SECAM está muito feliz com a recente visita do Papa Francisco à África
O Simpósio das Conferências Episcopais de África e Madagascar (SECAM) está muito feliz com a recente visita do Papa Francisco a três países africanos, onde foi entusiasticamente acolhido por multidões massivas que por vezes esperavam pacientemente, estendendo-se à distância das primeiras horas, especialmente, em Antananarivo, Madagascar. O próprio Santo Padre disse que estava em Moçambique, Madagascar e Maurício de 4 a 10 de setembro de 2019, como peregrino da paz e da esperança, enquanto chamava a atenção do povo dos três países (e de fato de toda a África) para Cristo como esperança do mundo, e seu Evangelho como "o fermento mais poderoso da fraternidade, liberdade, justiça e paz para todos os povos" (Audiência Geral um dia após a visita, 11 de setembro de 2019).
Em Moçambique, um país que sofreu tanto no passado por causa de um prolongado conflito armado, e foi recentemente atingido por dois ciclones devastadores matando muitas pessoas, disse o Papa Francisco, ele foi para "semear sementes de esperança, paz e reconciliação". Trata-se de uma declaração profunda e consoladora, não só para Moçambique, mas também para outros países africanos, em circunstâncias semelhantes. E para um país que se prepara para as eleições, o apelo do Santo Padre para a paz e a reconciliação em Moçambique é oportuno e urgente, como expresso pelo Rt.st Vice-Presidente da SECAM.
Para superar o conflito, o Santo Padre encorajou as autoridades de Moçambique a rebocar o caminho da paz, "encorajando-os a trabalhar juntos para o bem comum", agradecendo a todos aqueles que trabalharam muito no processo de paz no país, que foi assinado em 1st Agosto de 2019. Ele exortou igualmente os jovens, que se reuniram de diferentes origens religiosas para recebê-lo para contribuir para a construção do país e das tradições dos idosos, para superar o pessimismo e a ansiedade, e difundir a amizade social. Em um desenvolvimento relacionado, o Papa Francisco elogiou a alegria e o entusiasmo dos jovens malgaxes, lembrando-lhes (e a todos os outros jovens na África) o amor de Deus por cada um deles e o quanto todos são preciosos para ele.
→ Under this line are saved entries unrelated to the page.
(* ===== verification/Pmm.v ===== *)
(** Physical memory manager: the free-range allocator of [kernel/memory.c].

    The static arrays [g_regions] and [g_free_ranges] with their counts are the
    lists [regions] and [free]; every other global is a field of [pmm].  Each
    operation runs between [pmm_lock] and [pmm_unlock], so it is one atomic
    function on the state.  Zeroing the pages handed out is an effect on memory
    and lives with the memory, in [Vmm]. *)
From S2P Require Import Prelude.

Definition PAGE_SIZE : Z := 4096.
Definition PMM_MAX_REGIONS : nat := 64.
Definition PMM_MAX_FREE_RANGES : nat := Z.to_nat 16384.
Definition LIMINE_MEMMAP_USABLE : Z := 0.

(** [pmm_region_t] and [pmm_range_t]: half-open address intervals. *)
Record range := Range { base : Z; limit : Z }.

#[export] Instance range_eq_dec : EqDecision range.
Proof. solve_decision. Defined.

Record pmm := Pmm {
  regions : list range;
  free : list range;
  total_usable_ram : Z;
  allocated_bytes : Z;
  peak_allocated_bytes : Z;
  allocation_count : Z;
  free_count : Z;
  failed_allocations : Z
}.

Definition set_free (fr : list range) (s : pmm) : pmm :=
  Pmm (regions s) fr (total_usable_ram s) (allocated_bytes s)
      (peak_allocated_bytes s) (allocation_count s) (free_count s) (failed_allocations s).

Definition range_overlaps (a_base a_end b_base b_end : Z) : bool :=
  (a_base <? b_end) && (b_base <? a_end).

Definition pmm_managed_range (s : pmm) (b e : Z) : bool :=
  existsb (fun r => (base r <=? b) && (e <=? limit r)) (regions s).

(** *** Inserting a free range *)

(** The two coalescing steps, on the array after the new range was stored at
    [pos]: first with the predecessor, then with the successor. *)
Definition coalesce_prev (fr : list range) (pos : nat) : list range * nat :=
  match pos with
  | O => (fr, pos)
  | S p =>
      match fr !! p, fr !! pos with
      | Some q, Some r =>
          if limit q =? base r
          then (delete pos (<[p := Range (base q) (limit r)]> fr), p)
          else (fr, pos)
      | _, _ => (fr, pos)
      end
  end.

Definition coalesce_next (fr : list range) (pos : nat) : list range :=
  match fr !! pos, fr !! S pos with
  | Some r, Some n =>
      if limit r =? base n
      then delete (S pos) (<[pos := Range (base r) (limit n)]> fr)
      else fr
  | _, _ => fr
  end.

(** [None] is the code's [-1]. *)
Definition pmm_insert_free_range (fr : list range) (b e : Z) : option (list range) :=
  if (e <=? b) || bool_decide (PMM_MAX_FREE_RANGES <= length fr)%nat then None
  else
    let pos := span_len (fun r => base r <? b) fr in
    if match pos with
       | O => false
       | S p => match fr !! p with Some q => b <? limit q | None => false end
       end then None
    else if match fr !! pos with Some n => base n <? e | None => false end then None
    else
      let '(fr', pos') := coalesce_prev (insert_at pos (Range b e) fr) pos in
      Some (coalesce_next fr' pos').

(** *** Initialisation from the boot memory map *)

(** [struct limine_memmap_entry]. *)
Record memmap_entry := MemmapEntry { e_base : Z; e_length : Z; e_type : Z }.

Definition page_up (x : Z) : Z := Z.land (u64 (x + PAGE_SIZE - 1)) (u64 (Z.lnot (PAGE_SIZE - 1))).
Definition page_down (x : Z) : Z := Z.land x (u64 (Z.lnot (PAGE_SIZE - 1))).

(** One iteration of the region loop of [pmm_init]. *)
Definition add_region (acc : list range * Z) (e : memmap_entry) : list range * Z :=
  let '(rs, total) := acc in
  if negb (e_type e =? LIMINE_MEMMAP_USABLE) then acc
  else if bool_decide (PMM_MAX_REGIONS <= length rs)%nat then acc
  else
    let end_raw := u64 (e_base e + e_length e) in
    if end_raw <? e_base e then acc
    else
      let b := page_up (e_base e) in
      let en := page_down end_raw in
      if en <=? b then acc
      else (rs ++ [Range b en], u64 (total + (en - b))).

Definition fallback_region : range := Range 0x02000000 0x02200000.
Ele os encorajou a procurar, e a lutar pelo bem neles e em outras pessoas; para sempre evitar as tentações que podem atraí-los e outras pessoas ao seu redor para longe de Jesus.
Em Madagascar, país rico em beleza e recursos naturais e animado pelo espírito tradicional de solidariedade, mas marcado por muita pobreza, o Papa Francisco instou o povo a "superar as adversidades e construir uma cultura de desenvolvimento combinando respeito ao meio ambiente e justiça social". Dom Sithembele Sipuka estava "com prazer que o Papa visitou Madagascar", que ele disse "é um país isolado e em dificuldades. Foi bom para o Santo Padre dar a sua atenção paternal a Madagáscar. É uma lição para nós, em África, sermos informados sobre a situação necessária dos países vizinhos em África e apoiarmo-nos mutuamente". Tudo isto nos convida a intensificar os esforços em prol da solidariedade, que é primariamente valorizar os nossos semelhantes e respeitar quem eles são como indivíduos (Sollicitudo rei socialis, 1987).
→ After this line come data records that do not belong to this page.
(* ===== verification/VmmTree.v ===== *)
(** Page tables as trees: the invariant of an address space, and what mapping,
    re-protecting and unmapping a page do to its translations. *)
From S2P Require Import Prelude Pmm Vmm.

(** ** Paths in a page-table tree *)

Definition valid_index (i : Z) : Prop := 0 <= i < 512.

(** The table reached from [t] along a list of entry indices. *)
Fixpoint walk (m : memory) (t : Z) (p : list Z) : option Z :=
  match p with
  | [] => Some t
  | i :: p' => match child m t i with Some t' => walk m t' p' | None => None end
  end.

Definition vpath (virt : Z) : list Z := [index 3 virt; index 2 virt; index 1 virt].

(** A page usable as a table. *)
Definition table_page (t : Z) : Prop := 0 < t /\ t mod PAGE_SIZE = 0 /\ t + PAGE_SIZE <= 2 ^ 52.

Definition entry_addr (t i : Z) : Z := t + 8 * i.

Lemma index_valid l v : valid_index (index l v).
Proof.
  unfold valid_index, index. change 0x1FF with (2 ^ 9 - 1). rewrite land_ones_mod by lia.
  apply Z.mod_pos_bound. lia.
Qed.

Lemma vpath_valid v : Forall valid_index (vpath v).
Proof. repeat constructor; apply index_valid. Qed.

Lemma entry_addr_inj t1 t2 i j :
  table_page t1 -> table_page t2 -> valid_index i -> valid_index j ->
  entry_addr t1 i = entry_addr t2 j -> t1 = t2 /\ i = j.
Proof.
  unfold table_page, valid_index, entry_addr. intros (_ & H1 & _) (_ & H2 & _) Hi Hj He.
  apply Z.mod_divide in H1 as [k1 ->]; [|done]. apply Z.mod_divide in H2 as [k2 ->]; [|done].
  unfold PAGE_SIZE in *. lia.
Qed.

Lemma walk_snoc m t p i :
  walk m t (p ++ [i]) = match walk m t p with Some t' => child m t' i | None => None end.
Proof.
  revert t. induction p as [|j p IH]; intros t; simpl.
  - by destruct (child m t i).
  - by destruct (child m t j).
Qed.

Lemma walk_app m t p q :
  walk m t (p ++ q) = match walk m t p with Some t' => walk m t' q | None => None end.
Proof.
  revert t. induction p as [|j p IH]; intros t; simpl; [done|]. by destruct (child m t j).
Qed.

Lemma child_ext m m' t i :
  ld64 m' (entry_addr t i) = ld64 m (entry_addr t i) -> child m' t i = child m t i.
Proof. unfold child, entry_addr. by intros ->. Qed.

(** Same [child] for entries differing only in flags other than P and PS. *)
Lemma child_same_bits m m' t i :
  let e := ld64 m (entry_addr t i) in let e' := ld64 m' (entry_addr t i) in
  has e' PTE_PRESENT = has e PTE_PRESENT -> has e' PTE_HUGE = has e PTE_HUGE ->
  Z.land e' PTE_ADDR_MASK = Z.land e PTE_ADDR_MASK -> child m' t i = child m t i.
Proof. unfold child, entry_addr. simpl. by intros -> -> ->. Qed.

Lemma vmm_get_pt_walk {A} `{FrameAllocator A} (st : mm A) root v :
  vmm_get_pt st root v = walk (mem st) root (vpath v).
Proof.
  unfold vmm_get_pt, vpath. simpl. destruct (child _ root _) as [pdpt|]; [|done].
  destruct (child _ pdpt _) as [pd|]; [|done]. by destruct (child _ pd _).
Qed.

(** Memory changes that no walk of length at most [n] can see. *)
Lemma walk_agree m m' root n :
  (forall q t j, (length q < n)%nat -> Forall valid_index q -> valid_index j ->
     walk m root q = Some t -> child m' t j = child m t j) ->
  forall q, (length q <= n)%nat -> Forall valid_index q -> walk m' root q = walk m root q.
Proof.
  intros Hag q. induction q as [|j q IH] using rev_ind; intros Hlen Hv; [done|].
  rewrite length_app in Hlen. simpl in Hlen. apply Forall_app in Hv as [Hv Hj].
  rewrite !walk_snoc, IH by (done || lia).
  destruct (walk m root q) as [t|] eqn:Hw; [|done].
  apply Hag with q; [lia|done| |done]. by inversion Hj.
Qed.

(** ** Entries *)

(** [PTE_ADDR_MASK] selects bits 12..51. *)
Lemma land_addr_mask x : 0 <= x < 2 ^ 52 -> x mod PAGE_SIZE = 0 -> Z.land x PTE_ADDR_MASK = x.
Proof.
  intros Hx Ha. change PTE_ADDR_MASK with (Z.land (2 ^ 52 - 1) (Z.lnot (2 ^ 12 - 1))).
  rewrite Z.land_assoc, land_ones_mod, Z.mod_small by lia.
  rewrite <-Z.ldiff_land. replace (2 ^ 12 - 1) with (Z.ones 12) by done.
  rewrite Z.ldiff_ones_r, Z.shiftl_mul_pow2, Z.shiftr_div_pow2 by lia.
  change (2 ^ 12) with PAGE_SIZE. pose proof (Z.div_mod x PAGE_SIZE). unfold PAGE_SIZE in *. lia.
Qed.

Lemma land_flags_mask f c : Z.land c PTE_ADDR_MASK = 0 -> Z.land (Z.land f c) PTE_ADDR_MASK = 0.
Proof. intros Hc. by rewrite <-Z.land_assoc, Hc, Z.land_0_r. Qed.

Lemma table_entry_bits t flags :
  table_page t ->
  let e := Z.lor t (Z.lor (Z.lor PTE_PRESENT PTE_WRITABLE) (Z.land flags PTE_USER)) in
  has e PTE_PRESENT = true /\ has e PTE_HUGE = false /\ Z.land e PTE_ADDR_MASK = t.
Proof.
  intros (H0 & Ha & Hl). simpl. rewrite !has_lor, !has_land. split; [|split].
  - by rewrite !orb_true_r.
  - rewrite (has_aligned_low t 12) by (done || split; done).
    change (Z.land PTE_USER PTE_HUGE) with 0. unfold has. by rewrite Z.land_0_r.
  - rewrite !Z.land_lor_distr_l, land_flags_mask by done.
    rewrite land_addr_mask by (done || unfold PAGE_SIZE in *; lia).
    change (Z.land PTE_PRESENT _) with 0. change (Z.land PTE_WRITABLE _) with 0.
    by rewrite !Z.lor_0_r.
Qed.

(** Setting [PTE_USER] in an entry does not change where it points. *)
Lemma user_entry_bits e :
  let e' := Z.lor e PTE_USER in
  has e' PTE_PRESENT = has e PTE_PRESENT /\ has e' PTE_HUGE = has e PTE_HUGE /\
  Z.land e' PTE_ADDR_MASK = Z.land e PTE_ADDR_MASK.
Proof.
  simpl. rewrite !has_lor. change (has PTE_USER PTE_PRESENT) with false.
  change (has PTE_USER PTE_HUGE) with false. rewrite !orb_false_r.
  rewrite Z.land_lor_distr_l. change (Z.land PTE_USER PTE_ADDR_MASK) with 0.
  by rewrite Z.lor_0_r.
Qed.

Lemma same_page t1 t2 a :
  table_page t1 -> table_page t2 -> in_block t1 1 a -> in_block t2 1 a -> t1 = t2.
Proof.
  unfold table_page, in_block. intros (_ & H1 & _) (_ & H2 & _) Ha1 Ha2.
  apply Z.mod_divide in H1 as [k1 ->]; [|done]. apply Z.mod_divide in H2 as [k2 ->]; [|done].
  unfold PAGE_SIZE in *. lia.
Qed.

Lemma entry_in_block t i : valid_index i -> in_block t 1 (entry_addr t i).
Proof. unfold valid_index, in_block, entry_addr, PAGE_SIZE. lia. Qed.

(** ** The invariant *)

Section Tree.
Context {A : Type} `{FA : FrameAllocator A, !FrameAllocatorLaws A}.
Implicit Types st : mm A.

(** Every table reachable from the root (the root included) is an allocated
    page, and different paths reach different tables. *)
Record tree_wf st (root : Z) : Prop := TreeWf {
  tree_frames : fa_wf (frames st);
  tree_tables p t : (length p <= 3)%nat -> Forall valid_index p ->
    walk (mem st) root p = Some t ->
    table_page t /\ forall a, in_block t 1 a -> ~ fa_free (frames st) a;
  tree_inj p q t : (length p <= 3)%nat -> (length q <= 3)%nat ->
    Forall valid_index p -> Forall valid_index q ->
    walk (mem st) root p = Some t -> walk (mem st) root q = Some t -> p = q
}.

(** A leaf: the raw 64-bit entry, 0 where there is no page table. *)
Definition leaf (m : memory) (root : Z) (p : list Z) (i : Z) : Z :=
  match walk m root p with Some t => ld64 m (entry_addr t i) | None => 0 end.

Lemma vmm_get_page_flags_leaf st root v :
  vmm_get_page_flags st root v = leaf (mem st) root (vpath v) (index 0 v).
Proof. unfold vmm_get_page_flags, leaf. by rewrite vmm_get_pt_walk. Qed.

Lemma tree_table_page st root p t :
  tree_wf st root -> (length p <= 3)%nat -> Forall valid_index p ->
  walk (mem st) root p = Some t -> table_page t.
Proof. intros Hwf Hl Hv Hw. by apply (tree_tables _ _ Hwf p t). Qed.

(** Different (table, index) pairs of the tree are different addresses. *)
Lemma tree_entry_inj st root p q tp tq i j :
  tree_wf st root -> (length p <= 3)%nat -> (length q <= 3)%nat ->
  Forall valid_index p -> Forall valid_index q -> valid_index i -> valid_index j ->
  walk (mem st) root p = Some tp -> walk (mem st) root q = Some tq ->
  entry_addr tp i = entry_addr tq j -> p = q /\ i = j.
Proof.
  intros Hwf Hp Hq Hvp Hvq Hi Hj Hwp Hwq He.
  apply entry_addr_inj in He as [-> ->]; eauto using tree_table_page.
  split; [|done]. eapply tree_inj; eauto.
Qed.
Na Maurícia, o Papa Francisco visitou um "lugar de integração entre diferentes grupos étnicos e culturas". O Santo Padre observou um forte diálogo inter-religioso e amizade entre as várias comunidades religiosas, quando encontrou na casa do Bispo um belo bouquet enviado pelo Grande Imã como sinal de fraternidade. Aqui o Papa descreveu as Bem-aventuranças como o cartão de identidade dos discípulos de Cristo, e um antídoto para a tentação ao bem-estar egoísta e discriminatório. "É também o fermento da verdadeira felicidade, imbuído de misericórdia, justiça e paz". No seu encontro com os dirigentes do país, o Santo Padre apreciou o seu empenho em harmonizar as diferenças como um empreendimento comum e encorajou-os a continuar nos seus esforços para acolher as pessoas, e manter e desenvolver a sua vida democrática. Outra lição para toda a África.
No final de sua visita (a segunda à África subsaariana), o Papa Francisco exortou os presentes na Audiência Geral em 11º Setembro de 2019 para agradecer a Deus e pedir-Lhe que as sementes semeadas no caminho apostólico possam trazer frutos abundantes para os povos de Moçambique, Madagascar e Maurício (e fazemos ousado acrescentar, toda a África).
Nós, da nossa parte na África e nas suas ilhas, continuamos a agradecer a Deus pelo êxito da visita apostólica e confiamo-la à solicitude materna da Santíssima Virgem Maria, para que possa dar frutos duradouros para o continente. Amém.